The attrition of women from science and engineering continues at a troubling pace. The ‘leaking’ of talented women away from the field compromises the competitive position of the United States, sanctions the gender stratification of economic class and power distribution, and erodes the quality and practice of engineering as a discipline.

The logo for the Leaders in Life program for graduate women, summer 2008.

The logo for the Leaders in Life program for graduate women, summer 2008.

“Leaders in Life” was jointly conceived of by Professor Leslie Kolodziejski and Dr. Linda Garverick (PhD ’87) to support women in their quest to become highly successful scientists, engineers and leaders. As creators and co-directors of the program, their deeply held desire is to bring their personal experience in engineering and leadership development to bear on improving the quality, duration, and authenticity of careers for women now embarking on this rewarding journey. The underlying premise of Leaders in Life is that by developing and honing good communication and leadership skills the program will enhance individual effectiveness, contribute to promoting self-confidence, and ultimately will nurture greater career resilience.

Graduate school and post-doctoral research are key transition points in careers for women in engineering. Moreover, graduate women in science and engineering are, typically underrepresented within the graduate student population and possibly in the work force as well. Recognition and validation of the difficulties faced by women at these crucial stages can produce life-changing attitudes and lay the foundation for developing successful and sustainable coping strategies.

Leaders in Life has three principal goals: (1) to build awareness of power dynamics operating in the workforce, (2) to develop communication and leadership skills necessary to survive and thrive, and (3) to nurture a social community among women that is vital to professional success and personal well-being.

Twenty-two participants attended the inaugural leadership retreat held on Cape Cod in July. The intense experiential learning adventure included group instruction, individual skill-building, dialogue, peer-coaching, and authentic situational case studies. The class lived and worked as a community for five days and built friendships and professional connections that will last a lifetime.

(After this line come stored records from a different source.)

(* ===== verification/Bitset.v ===== *)
(** * Bit sets (src/base/src/utils/profiles/bitset.c, bitset.h)

    An array of 32-bit words ([bitset_type_t] is [unsigned int]).  Allocation succeeds. *)

From S2P Require Import Prelude CLib.

Definition BITSET_BITS : Z := 32.

Record bitset_t := { array : list Z; words : Z }.

Definition bitset_create (size : Z) : bitset_t :=
  let words := size / BITSET_BITS + 1 in
  {| array := replicate (Z.to_nat words) 0; words := words |}.

(** [memset] on the words that the set has. *)
Definition bitset_clear (set : bitset_t) : bitset_t :=
  {| array := replicate (Z.to_nat (words set)) 0; words := words set |}.

(** [realloc] keeps the words up to the smaller of the sizes; the new ones are cleared. *)
Definition bitset_resize (set : bitset_t) (size : Z) : bitset_t :=
  let new_size := size / BITSET_BITS + 1 in
  if decide (new_size = words set) then set
  else {| array := take (Z.to_nat new_size) (array set) ++ replicate (Z.to_nat (new_size - words set)) 0;
          words := new_size |}.

Definition bitset_get_size (set : bitset_t) : Z := words set * BITSET_BITS.

Definition rd_word (set : bitset_t) (i : Z) : res Z :=
  if decide (0 ≤ i) then or_fault OobRead (array set !! Z.to_nat i) else Fault OobRead.

Definition bitset_set_fast (set : bitset_t) (idx : Z) (val : bool) : res bitset_t :=
  w ← rd_word set (idx / BITSET_BITS);
  let mask := u32 (Z.shiftl 1 (idx mod BITSET_BITS)) in
  let w := if val then Z.lor w mask else Z.land w (u32 (Z.lnot mask)) in
  Ok {| array := <[Z.to_nat (idx / BITSET_BITS) := w]> (array set); words := words set |}.

Definition bitset_set (set : bitset_t) (idx : Z) (val : bool) : res bitset_t :=
  if decide (words set ≤ idx / BITSET_BITS) then Ok set else bitset_set_fast set idx val.

Definition bitset_get_fast (set : bitset_t) (idx : Z) : res bool :=
  w ← rd_word set (idx / BITSET_BITS);
  Ok (bool_decide (Z.land w (u32 (Z.shiftl 1 (idx mod BITSET_BITS))) ≠ 0)).

Definition bitset_get (set : bitset_t) (idx : Z) : res bool :=
  if decide (words set ≤ idx / BITSET_BITS) then Ok false else bitset_get_fast set idx.

Definition bitset_get_and_set (set : bitset_t) (idx : Z) (val : bool) : res (bool * bitset_t) :=
  if decide (words set ≤ idx / BITSET_BITS) then Ok (false, set)
  else
    result ← bitset_get_fast set idx;
    set ← bitset_set_fast set idx val;
    Ok (result, set).

(** ** Theory *)

Record bitset_wf (set : bitset_t) : Prop := {
  bw_length : Z.of_nat (length (array set)) = words set;
  bw_words : Forall is_u32 (array set)
}.

(** The bit at an index; there are none outside of the set. *)
Definition bit (set : bitset_t) (idx : Z) : bool :=
  match array set !! Z.to_nat (idx / BITSET_BITS) with Some w => Z.testbit w (idx mod BITSET_BITS) | None => false end.

Section words.
Implicit Types (w i k : Z).

Lemma mask_pow2 k : 0 ≤ k < 32 → u32 (Z.shiftl 1 k) = 2 ^ k.
Proof.
  intros Hk. rewrite Z.shiftl_1_l. apply u32_small. split; [apply Z.pow_nonneg; lia|].
  change 4294967296 with (2 ^ 32). apply Z.pow_lt_mono_r; lia.
Qed.

Lemma mask_testbit k i : 0 ≤ k < 32 → 0 ≤ i → Z.testbit (u32 (Z.shiftl 1 k)) i = bool_decide (k = i).
Proof.
  intros Hk Hi. rewrite mask_pow2, Z.pow2_bits_eqb by lia. destruct (Z.eqb_spec k i).
  - by rewrite bool_decide_true.
  - by rewrite bool_decide_false.
Qed.

Lemma u32_testbit w i : 0 ≤ i → Z.testbit (u32 w) i = bool_decide (i < 32) && Z.testbit w i.
Proof.
  intros Hi. unfold u32. change 4294967296 with (2 ^ 32). destruct (decide (i < 32)) as [H|H].
  - rewrite bool_decide_true by done. by rewrite Z.mod_pow2_bits_low.
  - rewrite bool_decide_false by done. by rewrite Z.mod_pow2_bits_high by lia.
Qed.

Lemma is_u32_u32 w : is_u32 (u32 w).
Proof. unfold is_u32, u32. by apply Z.mod_pos_bound. Qed.

(** A number of 32 bits is its own remainder. *)
Lemma u32_lor w v : is_u32 w → is_u32 v → is_u32 (Z.lor w v).
Proof.
  intros Hw Hv. assert (Z.lor w v = u32 (Z.lor w v)) as ->; [|apply is_u32_u32].
  apply Z.bits_inj'. intros i Hi. rewrite u32_testbit, !Z.lor_spec by done.
  rewrite <-(u32_small w), <-(u32_small v), !u32_testbit by done. by destruct (bool_decide (i < 32)).
Qed.

Lemma u32_land w v : is_u32 w → is_u32 (Z.land w v).
Proof.
  intros Hw. assert (Z.land w v = u32 (Z.land w v)) as ->; [|apply is_u32_u32].
  apply Z.bits_inj'. intros i Hi. rewrite u32_testbit, !Z.land_spec by done.
  rewrite <-(u32_small w), !u32_testbit by done. by destruct (bool_decide (i < 32)).
Qed.

(** Setting and clearing one bit of a word. *)
Lemma set_bit w k val i : 0 ≤ k < 32 → 0 ≤ i < 32 →
  Z.testbit (if val : bool then Z.lor w (u32 (Z.shiftl 1 k)) else Z.land w (u32 (Z.lnot (u32 (Z.shiftl 1 k))))) i =
  if decide (i = k) then val else Z.testbit w i.
Proof.
  intros Hk Hi. destruct val.
  - rewrite Z.lor_spec, mask_testbit by lia. destruct (decide (i = k)) as [->|Hne].
    + by rewrite bool_decide_true, orb_true_r.
    + by rewrite bool_decide_false, orb_false_r by congruence.
  - rewrite Z.land_spec, u32_testbit, Z.lnot_spec, mask_testbit by lia. rewrite (bool_decide_true (i < 32)) by lia.
    cbn [andb]. destruct (decide (i = k)) as [->|Hne].
    + by rewrite bool_decide_true, andb_false_r.
    + by rewrite bool_decide_false, andb_true_r by congruence.
Qed.

Lemma get_bit w k : is_u32 w → 0 ≤ k < 32 → bool_decide (Z.land w (u32 (Z.shiftl 1 k)) ≠ 0) = Z.testbit w k.
Proof.
  intros Hw Hk. rewrite mask_pow2 by done. destruct (Z.testbit w k) eqn:E.
  - apply bool_decide_true. intros H. assert (Z.testbit (Z.land w (2 ^ k)) k = true) as H1.
    { rewrite Z.land_spec, E, Z.pow2_bits_true by lia. done. }
    rewrite H, Z.bits_0 in H1. done.
  - apply bool_decide_false. intros H. apply H. apply Z.bits_inj'. intros i Hi.
    rewrite Z.land_spec, Z.bits_0, Z.pow2_bits_eqb by lia. destruct (Z.eqb_spec k i) as [->|]; [by rewrite E|].
    by rewrite andb_false_r.
Qed.
End words.

Section bitset.
Implicit Types (set : bitset_t) (idx j : Z).

Lemma idx_word idx : 0 ≤ idx → 0 ≤ idx / 32 ∧ 0 ≤ idx mod 32 < 32 ∧ idx = 32 * (idx / 32) + idx mod 32.
Proof. intros. pose proof (Z.div_mod idx 32 ltac:(lia)). pose proof (Z.mod_pos_bound idx 32 ltac:(lia)). split; [apply Z.div_pos; lia|lia]. Qed.

Lemma word_in_set set idx : bitset_wf set → 0 ≤ idx < bitset_get_size set →
  ∃ w, array set !! Z.to_nat (idx / BITSET_BITS) = Some w ∧ is_u32 w ∧ rd_word set (idx / BITSET_BITS) = Ok w.
Proof.
  intros [Hl Hw] Hi. unfold bitset_get_size, BITSET_BITS in *. destruct (idx_word idx) as (H1 & H2 & H3); [lia|].
  destruct (lookup_lt_is_Some_2 (array set) (Z.to_nat (idx / 32))) as [w Ew]; [lia|].
  exists w. split; [done|]. split; [by apply (Forall_lookup_1 _ _ _ _ Hw Ew)|].
  unfold rd_word. by rewrite decide_True, Ew by lia.
Qed.

Lemma bitset_get_fast_spec set idx : bitset_wf set → 0 ≤ idx < bitset_get_size set →
  bitset_get_fast set idx = Ok (bit set idx).
Proof.
  intros Hwf Hi. destruct (word_in_set set idx Hwf Hi) as (w & E & Hw & Er). destruct (idx_word idx) as (_ & H & _); [lia|].
  unfold bitset_get_fast, bit. rewrite Er, E, res_bind_ret, get_bit by done. done.
Qed.

Lemma bitset_set_fast_spec set idx val : bitset_wf set → 0 ≤ idx < bitset_get_size set →
  ∃ set', bitset_set_fast set idx val = Ok set' ∧ bitset_wf set' ∧ words set' = words set ∧
    ∀ j, 0 ≤ j → bit set' j = if decide (j = idx) then val else bit set j.
Proof.
  intros Hwf Hi. destruct (word_in_set set idx Hwf Hi) as (w & E & Hw & Er). destruct (idx_word idx) as (H1 & H2 & H3); [lia|].
  unfold bitset_set_fast. rewrite Er, res_bind_ret. eexists. split; [done|]. split_and!.
  - destruct Hwf as [Hl Hall]. split; cbn [array words]; [by rewrite length_insert|].
    apply Forall_insert; [done|]. destruct val; [apply u32_lor; [done|]; apply is_u32_u32|by apply u32_land].
  - done.
  - intros j Hj. destruct (idx_word j Hj) as (J1 & J2 & J3). unfold bit, BITSET_BITS in *. cbn [array].
    destruct (decide (j / 32 = idx / 32)) as [Ej|Ej].
    + rewrite Ej, list_lookup_insert_eq, E by (by eapply lookup_lt_Some). rewrite set_bit by done.
      destruct (decide (j = idx)) as [->|]; [by rewrite decide_True|]. rewrite decide_False; [done|]. lia.
    + rewrite list_lookup_insert_ne by lia. rewrite decide_False; [done|]. intros ->. done.
Qed.

Lemma bitset_create_spec size : 0 ≤ size →
  bitset_wf (bitset_create size) ∧ size < bitset_get_size (bitset_create size) ∧ ∀ j, bit (bitset_create size) j = false.
Proof.
  intros Hs. unfold bitset_create, bitset_get_size, BITSET_BITS. destruct (idx_word size Hs) as (H1 & H2 & H3).
  split; [split; cbn [array words]; [rewrite length_replicate; lia|by apply Forall_replicate]|].
  split; [cbn; lia|]. intros j. unfold bit. cbn [array]. destruct (_ !! _) as [w|] eqn:E; [|done].
  apply lookup_replicate in E as [-> _]. apply Z.bits_0.
Qed.

Lemma bitset_clear_spec set : bitset_wf set →
  bitset_wf (bitset_clear set) ∧ words (bitset_clear set) = words set ∧ ∀ j, bit (bitset_clear set) j = false.
Proof.
  intros [Hl _]. unfold bitset_clear. split; [split; cbn [array words]; [rewrite length_replicate; lia|by apply Forall_replicate]|].
  split; [done|]. intros j. unfold bit. cbn [array]. destruct (_ !! _) as [w|] eqn:E; [|done].
  apply lookup_replicate in E as [-> _]. apply Z.bits_0.
Qed.

Lemma bitset_resize_spec set size : bitset_wf set → 0 ≤ size →
  bitset_wf (bitset_resize set size) ∧ size < bitset_get_size (bitset_resize set size) ∧
  ∀ j, 0 ≤ j → bit (bitset_resize set size) j = bool_decide (j < bitset_get_size (bitset_resize set size)) && bit set j.
Proof.
  intros Hwf Hs. destruct (idx_word size Hs) as (H1 & H2 & H3). pose proof Hwf as [Hl Hw].
  unfold bitset_resize, bitset_get_size, BITSET_BITS. destruct (decide (size / 32 + 1 = words set)) as [E|E].
  - split; [done|]. split; [lia|]. intros j Hj. destruct (decide (j < words set * 32)) as [Hlt|Hge].
    + by rewrite bool_decide_true.
    + rewrite bool_decide_false by done. cbn [andb]. destruct (idx_word j Hj) as (J1 & J2 & J3).
      unfold bit, BITSET_BITS. rewrite lookup_ge_None_2; [done|]. lia.
  - split; [split|]; cbn [array words].
    + rewrite length_app, length_take, length_replicate. lia.
    + apply Forall_app. split; [by apply Forall_take|by apply Forall_replicate].
    + split; [lia|]. intros j Hj. destruct (idx_word j Hj) as (J1 & J2 & J3). unfold bit, BITSET_BITS. cbn [array].
      destruct (decide (j < (size / 32 + 1) * 32)) as [Hlt|Hge].
      * rewrite bool_decide_true by done. cbn [andb].
        destruct (decide (j / 32 < words set)).
        -- rewrite lookup_app_l, lookup_take_lt by (rewrite ?length_take; lia). done.
        -- rewrite (lookup_ge_None_2 (array set)) by lia.
           rewrite lookup_app_r by (rewrite length_take; lia). destruct (_ !! _) as [w|] eqn:Ew; [|done].
           apply lookup_replicate in Ew as [-> _]. apply Z.bits_0.
      * rewrite bool_decide_false by done. cbn [andb]. rewrite lookup_ge_None_2; [done|].
        rewrite length_app, length_take, length_replicate. lia.
Qed.

Lemma bitset_get_and_set_spec set idx val : bitset_wf set → 0 ≤ idx < bitset_get_size set →
  ∃ set', bitset_get_and_set set idx val = Ok (bit set idx, set') ∧ bitset_wf set' ∧ words set' = words set ∧
    ∀ j, 0 ≤ j → bit set' j = if decide (j = idx) then val else bit set j.
Proof.
  intros Hwf Hi. unfold bitset_get_and_set. destruct (idx_word idx) as (H1 & H2 & H3); [lia|].
  rewrite decide_False by (unfold bitset_get_size, BITSET_BITS in *; lia).
  rewrite bitset_get_fast_spec, res_bind_ret by done.
  destruct (bitset_set_fast_spec set idx val Hwf Hi) as (set' & -> & ?). rewrite res_bind_ret. by exists set'.
Qed.
End bitset.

The program was universally well-received and deeply appreciated by all who participated. Comments offered by one participant: “I have changed my life in the course of one week. The tools and confidence I have gained will not only serve me, but will make my career.”

Along with the co-directors, Dr. Elisabeth Marley (PhD ‘2000) adjunct professor at Southern Methodist University, and Dr. Jacquie McLemore of McLemore Consulting Associates helped facilitate the week-long program. Leaders in Life was sponsored by EECS, CSAIL and RLE and with continuing support, Leaders in Life will be offered in 2009.